Problem details> Among the entries below, please repeat exactly and only the lines from the line containing "stores through its" to the line containing "(** ** build_set *)", both lines included.

-------- Dataset records --------

(* ===== verification/Vsscanf.v ===== *)
(** * Formatted input (src/lib/vsscanf.c)

    The scanner over two arrays of bytes, the string and the format; what it
    stores through its pointer arguments is the list of its writes. *)
From S2P Require Import Prelude CString Vsnprintf.

Module Vsscanf.

Definition isdigit (c : Z) : bool := ((48 <=? c) && (c <=? 57))%bool.
Definition isspace (c : Z) : bool :=
  ((c =? 32) || (c =? 12) || (c =? 10) || (c =? 13) || (c =? 9) || (c =? 11))%bool.

(** ** build_set *)

(** [for (i = prev; i <= next; i++) set[i] = v;] *)
Fixpoint set_range (n : nat) (set : list Z) (i : nat) (v : Z) : res (list Z) :=
  match n with
  | O => Ok set
  | S n' => set ← wr set i v; set_range n' set (S i) v
  end.

(** The loop of lines 66-84: the position of the closing bracket and the table, or
    [None] at the end of the format. *)
Fixpoint set_loop (fuel : nat) (fmt : list Z) (f : nat) (set : list Z) (neg : Z) : res (option (nat * list Z)) :=
  match fuel with
  | O => Err EFuel
  | S fl =>
      let v := if neg =? 0 then 1 else 0 in
      c ← rd fmt f;
      if c =? 0 then Ok None
      else if c =? 45 then
        prev ← rd fmt (f - 1);
        next ← rd fmt (S f);
        set ← (if ((prev =? 91) || (next =? 93))%bool then wr set (Z.to_nat c) v
               else set_range (Z.to_nat (next - prev + 1)) set (Z.to_nat prev) v);
        set_loop fl fmt (S f) set neg
      else if c =? 93 then Ok (Some (f, set))
      else set ← wr set (Z.to_nat c) v; set_loop fl fmt (S f) set neg
  end.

--------

Written reply>
    stores through its pointer arguments is the list of its writes. *)
From S2P Require Import Prelude CString Vsnprintf.

Module Vsscanf.

Definition isdigit (c : Z) : bool := ((48 <=? c) && (c <=? 57))%bool.
Definition isspace (c : Z) : bool :=
  ((c =? 32) || (c =? 12) || (c =? 10) || (c =? 13) || (c =? 9) || (c =? 11))%bool.

(** ** build_set *)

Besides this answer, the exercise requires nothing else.